From 9eddf44b7a3bc9373d3f1ed08f7ba2c16e8bf39c Mon Sep 17 00:00:00 2001
From: Julien Chaumond <chaumond@gmail.com>
Date: Mon, 4 Nov 2019 17:19:15 +0000
Subject: [PATCH] docstring + check

---
 transformers/modeling_gpt2.py     | 7 ++++++-
 transformers/modeling_tf_utils.py | 2 +-
 transformers/modeling_utils.py    | 2 +-
 3 files changed, 8 insertions(+), 3 deletions(-)

diff --git a/transformers/modeling_gpt2.py b/transformers/modeling_gpt2.py
index 6cbed33733..8a11cda084 100644
--- a/transformers/modeling_gpt2.py
+++ b/transformers/modeling_gpt2.py
@@ -313,6 +313,9 @@ GPT2_INPUTS_DOCSTRING = r"""    Inputs:
             Mask to nullify selected heads of the self-attention modules.
             Mask values selected in ``[0, 1]``:
             ``1`` indicates the head is **not masked**, ``0`` indicates the head is **masked**.
+        **inputs_embeds**: (`optional`) ``torch.FloatTensor`` of shape ``(batch_size, sequence_length, embedding_dim)``:
+            Optionally, instead of passing ``input_ids`` you can choose to directly pass an embedded representation.

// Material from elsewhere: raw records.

Lemma owner_avail v m l a : ownable v m → meta_key m = key_of v →
  ∃ m', SetControllerReference v (with_labels m l a) = inr m' ∧ meta_key m' = key_of v.
Proof.
  intros Hm Hkey. destruct (avail_owner v (with_labels m l a)) as [m' Hm']; [done|].
  exists m'. split; [done|]. apply law_owner in Hm' as (_ & Hn & Hns & _).
  rewrite <- Hkey. unfold meta_key. by rewrite Hn, Hns.
Qed.

(** What the mutation starts from carries the key and can be owned. *)
Lemma current_ownable `{!KObject T} v (x : T) w y (meta : T → ObjectMeta) :
  current (key_of v) x w y → (∀ z, obj_key (inj z) = meta_key (meta z)) →
  meta x = meta_named (v_Name v) (v_Namespace v) →
  (objects w (kind_of T) (key_of v) = Some (inj y) → ownable v (meta y)) →
  ownable v (meta y) ∧ meta_key (meta y) = key_of v.
Proof.
  intros [Hy|[_ ->]] Hkey Hx Hown.
  - split; [auto|]. rewrite <- Hkey. by apply law_key in Hy.
  - rewrite Hx. split; [|done]. done.
Qed.

Lemma reconcileService_avail v w :
  (∀ s, objects w KService (key_of v) = Some (OService s) → ownable v (svc_Meta s)) →
  ∃ w', reconcileService v w = (Ok (), w').
Proof.
  intros Hown. unfold reconcileService.
  destruct (CreateOrUpdate_avail (key_of v) (service_named (v_Name v) (v_Namespace v))
    (mutate_service v) w) as (op & w1 & ->); [|by eexists].
  intros s Hs. unfold mutate_service.
  destruct (current_ownable v _ w s svc_Meta Hs) as [Ho Hk]; [done|done|by apply Hown|].
  destruct (owner_avail v (svc_Meta s)
    (mergeLabels (m_Labels (svc_Meta s)) (labelsFor (v_Name v)))
    (mergeLabels (m_Annotations (svc_Meta s)) (scrape_annotations v)) Ho Hk) as (m' & -> & Hk').
  by eexists.
Qed.

Lemma reconcileStatefulSet_avail v w :
  (∀ s, objects w KStatefulSet (key_of v) = Some (OStatefulSet s) → ownable v (sts_Meta s)) →
  ∃ w', reconcileStatefulSet v w = (Ok (), w').
Proof.
  intros Hown. unfold reconcileStatefulSet.
  destruct (CreateOrUpdate_avail (key_of v) (statefulset_named (v_Name v) (v_Namespace v))
    (mutate_statefulset v) w) as (op & w1 & ->); [|by eexists].
  intros s Hs. unfold mutate_statefulset.
  destruct (current_ownable v _ w s sts_Meta Hs) as [Ho Hk]; [done|done|by apply Hown|].
  destruct (owner_avail v (sts_Meta s)
    (mergeLabels (m_Labels (sts_Meta s)) (labelsFor (v_Name v)))
    (m_Annotations (sts_Meta s)) Ho Hk) as (m' & -> & Hk').
  by eexists.
Qed.

Lemma reconcilePDB_avail v w :
  (∀ p, objects w KPDB (key_of v) = Some (OPDB p) → ownable v (pdb_Meta p)) →
  ∃ w', reconcilePDB v w = (Ok (), w').
Proof.
  intros Hown. unfold reconcilePDB. destruct (s_DisablePodDisruptionBudget _).
  - destruct (avail_delete KPDB (key_of v) w) as ([e|[]] & w1 & Hd & He);
      unfold catch, lift; rewrite Hd; [rewrite He|]; by eexists.
  - destruct (CreateOrUpdate_avail (key_of v) (pdb_named (v_Name v) (v_Namespace v))
      (mutate_pdb v) w) as (op & w1 & ->); [|by eexists].
    intros p Hp. unfold mutate_pdb.
    destruct (current_ownable v _ w p pdb_Meta Hp) as [Ho Hk]; [done|done|by apply Hown|].
    destruct (owner_avail v (pdb_Meta p)
      (mergeLabels (m_Labels (pdb_Meta p)) (labelsFor (v_Name v)))
      (m_Annotations (pdb_Meta p)) Ho Hk) as (m' & -> & Hk').
    by eexists.
Qed.

Lemma reconcilePVCExpansion_avail v w : ∃ w', reconcilePVCExpansion v w = (Ok (), w').
Proof.
  destruct (objects w KPVC (claim_key v)) as [o|] eqn:Ho.
  - destruct (inj_surj (T := PersistentVolumeClaim) o) as [p ->]; [by eapply law_kind|].
    destruct (Get_avail (T := PersistentVolumeClaim) (claim_key v) w p) as [w1 Hg]; [exact Ho|].
    unfold reconcilePVCExpansion. rewrite attempt_Get. fold (claim_key v). rewrite Hg; simpl.
    unfold expand_claim. case_decide; [by eexists|].
    destruct (avail_patch KPVC (claim_key v) (OPVC p)
      (OPVC (with_storage p (s_Storage (v_Spec v)))) w1) as [w2 Hp].
    { by rewrite (Get_frame _ _ _ _ Hg). }
    { done. }
    { by apply law_key in Ho. }
    unfold claim_key in Hp. eexists. unfold mbind, go_bind, lift. by rewrite Hp.
  - pose proof (reconcilePVCExpansion_absent v w Ho) as [Hr _].
    destruct (reconcilePVCExpansion v w) as [r w1]. simpl in Hr. subst r. by eexists.
Qed.

Lemma finish_avail v w s cur :
  objects w KStatefulSet (key_of v) = Some (OStatefulSet s) →
  objects w KVault (key_of v) = Some (OVault cur) → ∃ d w', finish v (key_of v) w = (Ok d, w').
Proof.
  intros Hs Hc. destruct (Get_avail (T := StatefulSet) (key_of v) w s) as [w1 Hg]; [exact Hs|].
  assert (objects w1 KVault (key_of v) = Some (OVault cur)) as Hc1
    by by rewrite (Get_frame _ _ _ _ Hg).
  unfold finish. rewrite bind_Get, Hg.
  destruct (Get_avail (T := DezhanVault) (key_of v) w1 cur) as [w2 Hg2]; [exact Hc1|].
  destruct (avail_status (key_of v) cur
    (status_of v (bool_decide (1 <= sts_ReadyReplicas s)) cur w2) w2) as [w3 Hp].
  { by rewrite (Get_frame _ _ _ _ Hg2). }
  { by apply law_key in Hc. }
  exists (if bool_decide (1 <= sts_ReadyReplicas s) then 0 else requeueWait), w3.
  eapply bind_Ok_l with (a := ()) (w1 := w3).
  unfold updateStatus. rewrite attempt_Get, Hg2; simpl. unfold lift. by rewrite Hp.
Qed.

Lemma reconcile_returns req w v :
  objects w KVault req = Some (OVault v) → m_DeletionTimestamp (v_Meta v) = None →
  (∀ s, objects w KService req = Some (OService s) → ownable v (svc_Meta s)) →
  (∀ s, objects w KStatefulSet req = Some (OStatefulSet s) → ownable v (sts_Meta s)) →
  (∀ p, objects w KPDB req = Some (OPDB p) → ownable v (pdb_Meta p)) →
  ∃ d w', Reconcile req w = (Ok d, w').
Proof.
  intros Hv Hdel Hsvc Hsts Hpdb. assert (key_of v = req) as <- by by apply law_key in Hv.
  destruct (Get_avail (T := DezhanVault) (key_of v) w v) as [w0 Hg]; [exact Hv|].
  unfold Reconcile. rewrite attempt_Get, Hg; simpl. rewrite decide_True by done.
  apply Get_frame in Hg. rewrite <- Hg in Hv, Hsvc, Hsts, Hpdb.
  destruct (reconcileService_avail (applyDefaults v) w0) as [w1 H1]; [by apply Hsvc|].
  pose proof (reconcileService_frame (applyDefaults v) w0) as F1. rewrite H1 in F1. simpl in F1.
  destruct (reconcileStatefulSet_avail (applyDefaults v) w1) as [w2 H2];
    [rewrite F1 by done; by apply Hsts|].
  pose proof (reconcileStatefulSet_frame (applyDefaults v) w1) as F2. rewrite H2 in F2. simpl in F2.
  destruct (reconcilePVCExpansion_avail (applyDefaults v) w2) as [w3 H3].
  pose proof (reconcilePVCExpansion_frame (applyDefaults v) w2) as F3. rewrite H3 in F3. simpl in F3.
  destruct (reconcilePDB_avail (applyDefaults v) w3) as [w4 H4];
    [rewrite F3, F2, F1 by done; by apply Hpdb|].
  destruct (steps_in_place _ _ _ _ _ _ H1 H2 H3 H4) as (_ & (s & Hs & _) & _).
  destruct (finish_avail (applyDefaults v) w4 s v Hs) as (d & w5 & Hf).
  { eapply (steps_preserved _ (λ w, objects w KVault (key_of v) = Some (OVault v)));
      [apply (vault_preserved (applyDefaults v))|by rewrite Hv|done..]. }
  exists d, w5. unfold reconcile_vault, step_or_fail. by rewrite H1, H2, H3, H4.
Qed.

(** Against an API server that answers, the reconciliation of a vault whose
    Service, StatefulSet and disruption budget no other controller owns
    returns without an error, so that its desired state is reached. *)
Theorem reconcile_succeeds req w v :
  objects w KVault req = Some (OVault v) → m_DeletionTimestamp (v_Meta v) = None →
  (∀ s, objects w KService req = Some (OService s) → ownable v (svc_Meta s)) →
  (∀ s, objects w KStatefulSet req = Some (OStatefulSet s) → ownable v (sts_Meta s)) →
  (∀ p, objects w KPDB req = Some (OPDB p) → ownable v (pdb_Meta p)) →
  ∃ d w', Reconcile req w = (Ok d, w') ∧ in_place (applyDefaults v) w w'.
Proof.
  intros Hv Hdel Hsvc Hsts Hpdb.
  destruct (reconcile_returns req w v Hv Hdel Hsvc Hsts Hpdb) as (d & w' & Hr).
  exists d, w'. split; [done|]. assert (key_of v = req) as <- by by apply law_key in Hv.
  destruct (reconcile_Ok _ _ _ _ _ Hr Hv Hdel) as (w4 & Hin & _ & Hf).
  by eapply (finish_in_place (applyDefaults v)).
Qed.
End available.
End theorems.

+            This is useful if you want to input a probability distribution of tokens rather than actual tokens.
 """
 
 @add_start_docstrings("The bare GPT2 Model transformer outputting raw hidden-states without any specific head on top.",
@@ -371,7 +374,9 @@ class GPT2Model(GPT2PreTrainedModel):
             self.h[layer].attn.prune_heads(heads)
 
     def forward(self, input_ids=None, past=None, attention_mask=None, token_type_ids=None, position_ids=None, head_mask=None, inputs_embeds=None):
-        if input_ids is not None:
+        if input_ids is not None and inputs_embeds is not None:
+            raise ValueError("You cannot specify both input_ids and inputs_embeds at the same time")

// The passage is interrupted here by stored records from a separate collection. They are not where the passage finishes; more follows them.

(* ===== verification/OperatorPod.v ===== *)
(** * The pod template and the events of a pass

    [applyPodSpec] owns some fields and leaves the others alone; the events of a
    pass say whether the StatefulSet was written. *)

From S2P Require Import Prelude GoStrings S3Api KubeTypes KubeApi Operator OperatorSpec OperatorProofs OperatorSteps.
Local Open Scope Z_scope.

Section pod.
Context `{!QuantityOps}.
Implicit Types v : DezhanVault.

Abbreviation foreign := (λ c, c_Name c ≠ containerName).

Lemma update_container_twice f g l :
  (∀ c, c_Name (f c) = c_Name c) → (∀ c, g (f c) = g c) →
  update_container g (update_container f l) = update_container g l.
Proof.
  intros Hname Hgf. induction l as [|c l IH]; simpl.
  - rewrite Hname. simpl. by rewrite Hgf.
  - case_decide as Hc; simpl.
    + by rewrite Hname, decide_True, Hgf.
    + by rewrite decide_False, IH.
Qed.

Lemma update_container_foreign f l : (∀ c, c_Name (f c) = c_Name c) →
  filter foreign (update_container f l) = filter foreign l.
Proof.
  intros Hname. induction l as [|c l IH]; simpl.
  - rewrite filter_cons_False; [done|]. rewrite Hname. by intros [].
  - case_decide as Hc.
    + rewrite !filter_cons_False; [done|tauto|]. rewrite Hname. tauto.
    + by rewrite !filter_cons_True, IH by done.
Qed.

(** The pod template an update leaves behind depends on the latest vault
    spec only (so applying it again changes nothing), keeps every container
    other than the vault's, in order, and every field the operator does not
    own. *)
Theorem apply_pod_spec_owned spec v1 v2 :
  applyPodSpec (applyPodSpec spec v1) v2 = applyPodSpec spec v2 ∧
  filter foreign (ps_Containers (applyPodSpec spec v1)) = filter foreign (ps_Containers spec) ∧
  ps_other (applyPodSpec spec v1) = ps_other spec ∧
  ∃ c, c ∈ ps_Containers (applyPodSpec spec v1) ∧ container_ok v1 c ∧
    (c_other c = ∅ ∨ ∃ d, d ∈ ps_Containers spec ∧ c_Name d = c_Name c ∧ c_other c = c_other d).
Proof.
  split; [unfold applyPodSpec; simpl; by rewrite update_container_twice|].
  split; [by apply update_container_foreign|]. split; [done|].
  destruct (update_container_spec (vault_container v1) (ps_Containers spec))
    as (c & l1 & l2 & Heq & Hc & _ & Hl). simpl. rewrite Heq.
  exists (vault_container v1 c). split; [apply elem_of_app; right; left|].
  split; [by apply vault_container_ok|].
  destruct Hl as [->|(_ & _ & ->)]; [right|by left].
  exists c. split; [apply elem_of_app; right; left|done].
Qed.

Context {W : Type} `{!KubeClient W, !KubeView W, !KubeLaws W, !AdmitLaws W}.

Lemma reconcileStatefulSet_event v w w' s :
  reconcileStatefulSet v w = (Ok (), w') → Recorder = true →
  objects w KStatefulSet (key_of v) = Some (OStatefulSet s) →
  (mutate_statefulset v s = inr s ∧ events w' = events w ∧
     objects w' KStatefulSet (key_of v) = Some (OStatefulSet s)) ∨
  (mutate_statefulset v s ≠ inr s ∧
     ∃ msg, events w' =
       events w ++ [{| ev_Type := "Normal"; ev_Reason := "Reconciled"; ev_Message := msg |}]).
Proof.
  unfold reconcileStatefulSet. intros Hr Hrec Hs.
  destruct (CreateOrUpdate _ _ _ w) as [[op [e|]] w1] eqn:Hc; [done|].
  pose proof (CreateOrUpdate_events (key_of v) (statefulset_named (v_Name v) (v_Namespace v))
    (mutate_statefulset v) w) as Hev. rewrite Hc in Hev; simpl in Hev.
  apply (CreateOrUpdate_ok (T := StatefulSet)) in Hc as (y & z & t & Hy & Hz & Ht & _ & Hop & Hsame).
  assert (y = s) as ->.
  { destruct Hy as [Hy|[Hy _]]; simpl in Hy; rewrite Hs in Hy; [by injection Hy|done]. }
  simpl in Hr. injection Hr as <-. simpl in Hop, Ht, Hsame. rewrite Hs in Hop, Hsame.
  case_decide as Hnone.
  - left. apply Hop in Hnone as [= ->]. by rewrite Ht, Hsame.
  - right. split; [rewrite Hz; intros [= ->]; naive_solver|].
    unfold record_event. rewrite Hrec, law_event_log, Hev. by eexists.
Qed.

(** The vault container of a StatefulSet. *)
Definition vault_container_of (s : StatefulSet) : option Container :=
  head (filter (λ c, c_Name c = containerName) (ps_Containers (pt_Spec (sts_Template s)))).

Lemma update_container_head f l : (∀ c, c_Name (f c) = c_Name c) →
  ∃ c, head (filter (λ c, c_Name c = containerName) (update_container f l)) = Some (f c).
Proof.
  intros Hname. induction l as [|c l [d IH]]; simpl.
  - rewrite filter_cons_True; [by eexists|]. by rewrite Hname.
  - case_decide as Hc.
    + rewrite filter_cons_True; [by eexists|]. by rewrite Hname.
    + rewrite filter_cons_False by done. by eexists.
Qed.

(** Probes are replaced whole, and the startup probe names no timeout: once
    the API server has filled one in, every further successful pass finds a
    difference, writes the StatefulSet and records an event. *)
Theorem probe_defaults_rewritten v w w' s c p :
  reconcileStatefulSet v w = (Ok (), w') → Recorder = true →
  objects w KStatefulSet (key_of v) = Some (OStatefulSet s) →
  vault_container_of s = Some c → c_StartupProbe c = Some p → pr_TimeoutSeconds p ≠ 0 →
  mutate_statefulset v s ≠ inr s ∧
  ∃ msg, events w' =
    events w ++ [{| ev_Type := "Normal"; ev_Reason := "Reconciled"; ev_Message := msg |}].
Proof.
  intros Hr Hrec Hs Hc Hp Ht.
  assert (mutate_statefulset v s ≠ inr s) as Hne.
  { unfold mutate_statefulset. destruct (SetControllerReference _ _) as [e|m]; [done|].
    intros [= Heq]. apply (f_equal vault_container_of) in Heq. rewrite Hc in Heq.
    unfold vault_container_of in Heq; simpl in Heq.
    destruct (update_container_head (vault_container v)
      (ps_Containers (pt_Spec (sts_Template s)))) as [d Hd]; [done|].
    rewrite Hd in Heq. injection Heq as <-. simpl in Hp. by injection Hp as <-. }
  split; [done|].
  by destruct (reconcileStatefulSet_event v w w' s Hr Hrec Hs) as [[? _]|[_ ?]].
Qed.
End pod.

+        elif input_ids is not None:
             input_shape = input_ids.size()
             input_ids = input_ids.view(-1, input_shape[-1])
         elif inputs_embeds is not None:
diff --git a/transformers/modeling_tf_utils.py b/transformers/modeling_tf_utils.py
index a96e2765fd..f626327283 100644
--- a/transformers/modeling_tf_utils.py
+++ b/transformers/modeling_tf_utils.py
@@ -35,7 +35,7 @@ class TFPreTrainedModel(tf.keras.Model):
     r""" Base class for all TF models.
 
         :class:`~transformers.TFPreTrainedModel` takes care of storing the configuration of the models and handles methods for loading/downloading/saving models
-        as well as a few methods commons to all models to (i) resize the input embeddings and (ii) prune heads in the self-attention heads.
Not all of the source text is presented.